[Collected data]
Start of Block
(** The codes of __CEPH_FORALL_OSD_OPS, as mode, type and numbers. *)
Definition osd_opcodes : list (Z * Z * list Z) :=
  [(0x1000, 0x200, [1; 2; 3; 4; 5; 6; 7; 8; 9; 10; 11; 12; 17; 18; 19; 20; 25; 27; 29; 30]);
   (0x2000, 0x200, [1; 2; 3; 4; 5; 6; 7; 8; 9; 11; 13; 14; 15; 21; 22; 23; 24; 26; 28; 35]);
   (0x3000, 0x200, [10; 34]); (0x8000, 0x200, [31; 32; 33]); (0x2000, 0x600, [1]); (0x1000, 0x600, [2; 3]);
   (0x1000, 0x300, [1; 2; 3]); (0x2000, 0x300, [1; 2; 3; 4]); (0x4000, 0, [1; 2; 3; 4; 5; 6; 7; 8; 9]);
   (0x2000, 0x100, [1; 2; 3; 4; 5; 6]); (0x1000, 0x400, [1]); (0x1000, 0x500, [1; 2; 3; 4])].

Definition osd_req_opcode_valid (opcode : Z) : bool :=
  existsb (fun '(mode, type, nrs) => existsb (fun nr => opcode =? Z.lor (Z.lor mode type) nr) nrs) osd_opcodes.

(** The union of struct ceph_osd_req_op: the member that was written last;
    [BodyZero] after the memset. *)
Inductive op_body : Type :=
  | BodyZero
  | BodyRaw (raw_data_in : ceph_osd_data)
  | BodyExtent (offset length truncate_size truncate_seq : Z) (osd_data : ceph_osd_data)
  | BodyCls (class_name method_name : list Z) (class_len method_len : Z)
      (request_info request_data response_data : ceph_osd_data)
  | BodyWatch (cookie ver flag : Z)
  | BodyHint (expected_object_size expected_write_size : Z).

Record ceph_osd_req_op := ReqOp { op_op : Z; op_flags : Z; op_payload_len : Z; op_union : op_body }.
#[global] Instance ceph_osd_req_op_eta : Eta ceph_osd_req_op := fun o =>
  ReqOp (op_op o) (op_flags o) (op_payload_len o) (op_union o).

(** Reading a member that is not the one written reads other data: here a
    fault.  Zeroed memory is a member of any kind. *)
Definition as_raw (b : op_body) : outcome ceph_osd_data :=
  match b with BodyZero => Ret OsdDataNone | BodyRaw d => Ret d | _ => Fault OutOfBounds end.
Definition as_extent (b : op_body) : outcome (Z * Z * Z * Z * ceph_osd_data) :=
  match b with
  | BodyZero => Ret (0, 0, 0, 0, OsdDataNone)
  | BodyExtent o l ts tq d => Ret (o, l, ts, tq, d)
  | _ => Fault OutOfBounds
  end.
Definition as_cls (b : op_body) : outcome (list Z * list Z * Z * Z * ceph_osd_data * ceph_osd_data * ceph_osd_data) :=
  match b with
  | BodyZero => Ret ([], [], 0, 0, OsdDataNone, OsdDataNone, OsdDataNone)
  | BodyCls c m cl ml i d r => Ret (c, m, cl, ml, i, d, r)
  | _ => Fault OutOfBounds
  end.
Definition as_watch (b : op_body) : outcome (Z * Z * Z) :=
  match b with BodyZero => Ret (0, 0, 0) | BodyWatch c v f => Ret (c, v, f) | _ => Fault OutOfBounds end.
Definition as_hint (b : op_body) : outcome (Z * Z) :=
  match b with BodyZero => Ret (0, 0) | BodyHint o w => Ret (o, w) | _ => Fault OutOfBounds end.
End of Block
Your task is to return each line of the data above that contains the string "BodyZero".

    [BodyZero] after the memset. *)
  | BodyZero
  match b with BodyZero => Ret OsdDataNone | BodyRaw d => Ret d | _ => Fault OutOfBounds end.
  | BodyZero => Ret (0, 0, 0, 0, OsdDataNone)
  | BodyZero => Ret ([], [], 0, 0, OsdDataNone, OsdDataNone, OsdDataNone)
  match b with BodyZero => Ret (0, 0, 0) | BodyWatch c v f => Ret (c, v, f) | _ => Fault OutOfBounds end.
  match b with BodyZero => Ret (0, 0) | BodyHint o w => Ret (o, w) | _ => Fault OutOfBounds end.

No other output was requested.